Selon le député national Eddy Ilunga Mbuyu, des activités de l’entreprise Ruashi Mining, une joint-venture détenue à 75 % par le groupe chinois Jinchuan Group sont à l’origine de pollutions environnementales au quartier Dilungu, exposant les habitants à une détérioration grave de leur état de santé.
Dans une motion d’information, l’élu accuse la société Ruashi Mining de poursuivre ses activités, malgré la suspension officielle.
D’après le député, membre de la commission Environnement, tourisme, ressources naturelles et développement durable de l’Assemblée nationale, l’entreprise a repris ses activités il y a environ six mois.
« Il y a trois mois que la ministre en charge de l’Environnement a été alertée par cette situation et s’est rendue sur le lieu pour s’imprégner réellement de la situation. Sur place la ministre a demandé une délocalisation en urgence de cette population exposée », a-t-il déclaré.
Cependant, malgré ces instructions, le député estime que la situation reste non maîtrisée sur le terrain. Il indique que la population n’est toujours pas déplacée et déplore que l’entreprise n’ait pas encore délocalisé les habitants, continuant à mener ses activités.
Selon lui, les impacts sont à la fois sanitaires et environnementaux. Il cite des saignements de nez chez les enfants exposés aux substances issues de la pollution ainsi que la détérioration des habitations.
« Ça fait trois mois et aujourd’hui il y a des équipes d’une commission provinciale de la délocalisation qui est en train d’identifier les victimes et une commission sanitaire pour la prise en charge de cette population. Il s’agit de signaler ici que la population est exposée à une détérioration grave sur le plan sanitaire.

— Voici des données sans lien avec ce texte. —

(** Free blocks over [offset, offset + total). *)
Fixpoint gc_make_free_gap (fuel : nat) (offset total : Z) (h : CL_Heap) : CL_Heap :=
  match fuel with
  | O => h
  | S fuel =>
      if total >? 0 then
        let chunk := gc_free_gap_chunk total CL_ALIGN in
        if chunk <? sizeof_FreeBlock then heap_put offset (Z.lor (u32 (Z.shiftl CL_TYPE_DEAD 24)) chunk) h
        else gc_make_free_gap fuel (offset + chunk) (total - chunk) (push_free offset chunk h)
      else h
  end.

Definition memmove (m : memory) (dst src n : Z) : memory :=
  fun a => if (dst <=? a) && (a <? dst + n) then m (a - dst + src) else m a.

Record Slide : Type := { sl_heap : CL_Heap; sl_place : GcPlace; sl_fill : Z; sl_live : Z }.

Definition slide_block (pins : list Z) (off size type : Z) (s : Slide) : Slide :=
  let h := sl_heap s in
  if CL_HDR_MARKED (hp_mem h off) then
    let '(new_off, pl, _) := gc_place pins off size false (sl_place s) [] in
    let h := heap_put off (CL_HDR_CLR_MARK (hp_mem h off)) h in
    let h := if new_off >? sl_fill s
             then gc_make_free_gap (S (Z.to_nat (new_off - sl_fill s))) (sl_fill s) (new_off - sl_fill s) h else h in
    let h := if new_off =? off then h else heap_mem (memmove (hp_mem h) new_off off size) h in
    {| sl_heap := h; sl_place := pl; sl_fill := new_off + size; sl_live := u32 (sl_live s + size) |}
  else {| sl_heap := heap_mem (gc_finalize_dead (hp_mem h) off) h; sl_place := sl_place s;
          sl_fill := sl_fill s; sl_live := sl_live s |}.

Definition gc_slide (pins : list Z) (h : CL_Heap) : CL_Heap :=
  let s := gc_walk (fun s => hp_mem (sl_heap s)) (walk_fuel (bump h)) (no_seek (slide_block pins)) (gc_walk_begin (bump h))
             {| sl_heap := set_free_list 0 h; sl_place := {| cur := CL_ALIGN; pin_i := 0 |};
                sl_fill := CL_ALIGN; sl_live := 0 |} in
  set_total (sl_live s) (set_bump (sl_fill s) (sl_heap s)).

(** The addresses the placement rule gives the marked blocks of [l], in order. *)
Fixpoint placements (m : memory) (pins l : list Z) (pl : GcPlace) : list (Z * Z) :=
  match l with
  | [] => []
  | o :: l =>
      if CL_HDR_MARKED (m o) then
        let '(n, pl, _) := gc_place pins o (CL_HDR_SIZE (m o)) false pl [] in (o, n) :: placements m pins l pl
      else placements m pins l pl
  end.

End Slide.

(** ** Free gaps *)

(** Pieces are aligned free blocks that leave nothing or another free block. *)
Lemma gc_free_gap_chunk_spec total align : align = 4 \/ align = 8 -> (align | total) ->
  sizeof_FreeBlock <= total < 2 ^ 32 ->
  let chunk := gc_free_gap_chunk total align in
  sizeof_FreeBlock <= chunk <= CL_HDR_SIZE_MASK /\ (align | chunk) /\ chunk <= total /\
  (total = chunk \/ sizeof_FreeBlock <= total - chunk).
Proof.
  intros Ha Hd Ht. unfold gc_free_gap_chunk, sizeof_FreeBlock, CL_MIN_ALLOC_SIZE, CL_HDR_SIZE_MASK in *.
  destruct (total >? 8388607) eqn:E; cbv zeta; [|split_and!; lia || done].
  destruct Ha as [->| ->].
  - change (Z.land 8388607 (Z.lnot (4 - 1))) with 8388604. destruct Hd as [k ->].
    rewrite u32_small by lia. destruct (_ <? 8) eqn:E8; split_and!; try lia; first [by exists 2097147|by exists 2097151].
  - change (Z.land 8388607 (Z.lnot (8 - 1))) with 8388600. destruct Hd as [k ->].
    rewrite u32_small by lia. destruct (_ <? 8) eqn:E8; split_and!; try lia; first [by exists 1048573|by exists 1048575].
Qed.

(** The heap [h'] is [h] with the free blocks [fb] over [offset, offset + total). *)
Record gap_filled {L : Layout} (offset total : Z) (fl fb : list Z) (h h' : CL_Heap) : Prop := {
  gf_bump : bump h' = bump h;
  gf_mem : forall a, ~ (offset <= a < offset + total) -> hp_mem h' a = hp_mem h a;
  gf_chain : chain (hp_mem h') (offset + total) offset fb;
  gf_blocks : forall o, o ∈ fb -> is_free_block (hp_mem h') o;
  gf_free : free_chain (hp_mem h') (free_list h') (reverse fb ++ fl) }.
(* ===== verification/BindValue.v ===== *)
(** * Binding tables: values

    encode_value and value_to_obj of bindtab.c against each other: a value that
    was packed into a record is the value that comes out of the entry, whatever
    of the four encodings it took. *)

From Stdlib Require Import ZArith Lia ZifyBool.
From stdpp Require Import base option list.
From S2P Require Import Prelude Limbs Bignum BindBlob BindPack.
Local Open Scope Z_scope.
Local Open Scope amilisp_scope.

(** ** Big-endian magnitudes *)

Definition be (mag : list Z) : Z := valB 256 (rev mag).

Lemma be_snoc mag x : be (mag ++ [x]) = be mag * 256 + x.
Proof. unfold be. rewrite rev_app_distr. cbn [rev app valB]. lia. Qed.

Lemma be_app mag l : be (mag ++ l) = be mag * 256 ^ Z.of_nat (length l) + be l.
Proof.
  unfold be. rewrite rev_app_distr, valB_app, length_rev. lia.
Qed.

Lemma be_bound mag : Forall is_byte mag -> 0 <= be mag < 256 ^ Z.of_nat (length mag).
Proof.
  intros H. unfold be. rewrite <- length_rev. apply valB_bound; [lia|]. unfold wfB. apply Forall_rev_iff.
  eapply Forall_impl; [exact H|]. done.
Qed.

Lemma be_fold mag : Forall is_byte mag -> (length mag <= 4)%nat ->
  fold_left (fun m x => Z.lor (u32 (Z.shiftl m 8)) x) mag 0 = be mag.
Proof.
  induction mag as [|x mag IH] using rev_ind; [done|]. rewrite Forall_app, length_app. intros [Hm Hx] Hl. cbn in Hl.
  apply Forall_cons in Hx as [Hx _]. unfold is_byte in Hx. pose proof (be_bound mag Hm) as Hb.
  assert (H3 : 256 ^ Z.of_nat (length mag) <= 256 ^ 3) by (apply Z.pow_le_mono_r; lia). change (256 ^ 3) with 16777216 in H3.
  rewrite fold_left_app. cbn [fold_left]. rewrite IH, be_snoc by (done || lia).
  rewrite u32_small by (rewrite Z.shiftl_mul_pow2 by lia; lia). rewrite lor_shiftl_add by lia. lia.
Qed.

(** ** Into bytes *)

Lemma push_limb_spec mag limb : 0 <= limb < 65536 -> Forall is_byte mag ->
  Forall is_byte (push_limb mag limb) /\ be (push_limb mag limb) = be mag * 65536 + limb /\
  (length (push_limb mag limb) <= length mag + 2)%nat.
Proof.
  intros Hl Hm. unfold push_limb. pose proof (u8_range limb) as H0. pose proof (u8_range (Z.shiftr limb 8)) as H1.
  assert (E : limb = u8 (Z.shiftr limb 8) * 256 + u8 limb) by (rewrite <- (u16_small limb) at 1 by lia; rewrite word16; lia).
  set (hi := u8 (Z.shiftr limb 8)) in *. set (lo := u8 limb) in *. clearbody hi lo.
  destruct (bool_decide (mag = []) && (hi =? 0)) eqn:E1.
  - apply andb_true_iff in E1 as [->%bool_decide_eq_true E1]. assert (hi = 0) as -> by lia.
    destruct (lo =? 0) eqn:E2; cbn [negb]; [split; [done|]; change (be []) with 0; cbn [length]; lia|].
    rewrite be_snoc, length_app. split; [by apply Forall_singleton|cbn; lia].
  - rewrite be_app, length_app. change (256 ^ Z.of_nat (length [hi; lo])) with 65536. unfold be at 2. cbn [rev app valB length].
    split; [|lia]. apply Forall_app; split; [done|]. apply Forall_cons; split; [done|]. by apply Forall_singleton.
Qed.

Lemma limb_bytes_spec limbs : wf limbs ->
  Forall is_byte (limb_bytes limbs) /\ be (limb_bytes limbs) = val limbs /\ (length (limb_bytes limbs) <= length limbs * 2)%nat.
Proof.
  intros H. unfold limb_bytes. induction limbs as [|d limbs IH]; [done|]. apply wfB_cons in H as [Hd H].
  destruct (IH H) as (I1 & I2 & I3). cbn [rev]. rewrite fold_left_app. cbn [fold_left].
  destruct (push_limb_spec (fold_left push_limb (rev limbs) []) d Hd I1) as (P1 & P2 & P3).
  split; [done|]. rewrite P2, I2, val_cons. cbn [length]. split; lia.
Qed.

Lemma fixnum_bytes_spec v : fixnum_range v ->
  Forall is_byte (fixnum_bytes v) /\ be (fixnum_bytes v) = Z.abs v /\ (length (fixnum_bytes v) <= 4)%nat.
Proof.
  unfold fixnum_range, CL_FIXNUM_MIN, CL_FIXNUM_MAX. intros Hv. unfold fixnum_bytes.
  replace (if v <? 0 then u32 (- v) else u32 v) with (Z.abs v) by (destruct (v <? 0) eqn:?; rewrite u32_small; lia).
  set (m := Z.abs v). cbn [fold_left].
  assert (Hstep : forall mag k, Forall is_byte mag ->
    let byte := u8 (Z.shiftr m (8 * k)) in
    let mag' := if bool_decide (mag = []) && (byte =? 0) then mag else mag ++ [byte] in
    Forall is_byte mag' /\ be mag' = be mag * 256 + byte /\ (length mag' <= length mag + 1)%nat).
  { intros mag k Hm byte mag'. subst mag'. destruct (bool_decide (mag = []) && _) eqn:E.
    - apply andb_true_iff in E as [->%bool_decide_eq_true E]. split; [done|]. change (be []) with 0. cbn [length]. lia.
    - rewrite be_snoc, length_app. split; [|split; [lia|cbn; lia]]. apply Forall_app. split; [done|].
      apply Forall_singleton, u8_range. }
  destruct (Hstep [] 3 (Forall_nil_2 _)) as (A1 & A2 & A3). destruct (Hstep _ 2 A1) as (B1 & B2 & B3).
  destruct (Hstep _ 1 B1) as (C1 & C2 & C3). destruct (Hstep _ 0 C1) as (D1 & D2 & D3).
  split; [exact D1|]. split; [|cbn [length] in *; lia]. rewrite D2, C2, B2, A2. change (be []) with 0.
  rewrite <- (u32_small m) at 5 by lia. rewrite word32, Z.shiftr_0_r. change (8 * 3) with 24. change (8 * 2) with 16. change (8 * 1) with 8. lia.
Qed.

Les enfants saignent du nez, les toitures sont perforées par des acides et la société n’a pas encore délocalisé mais elle continue ses activités », a-t-il ajouté
Au-delà des constats, l’élu alerte sur un risque sanitaire durable notamment des maladies respiratoires et d’autres affections liées à l’environnement.
Dans sa motion, le député appelle le Chambre basse et le gouvernement à prendre des mesures immédiates notamment la suspension les activités de Ruashi Mining avant toute délocalisation ; la délocalisation des populations mais aussi une réparation des dommages causés par la pollution, afin d’éviter la persistance des risques sanitaires.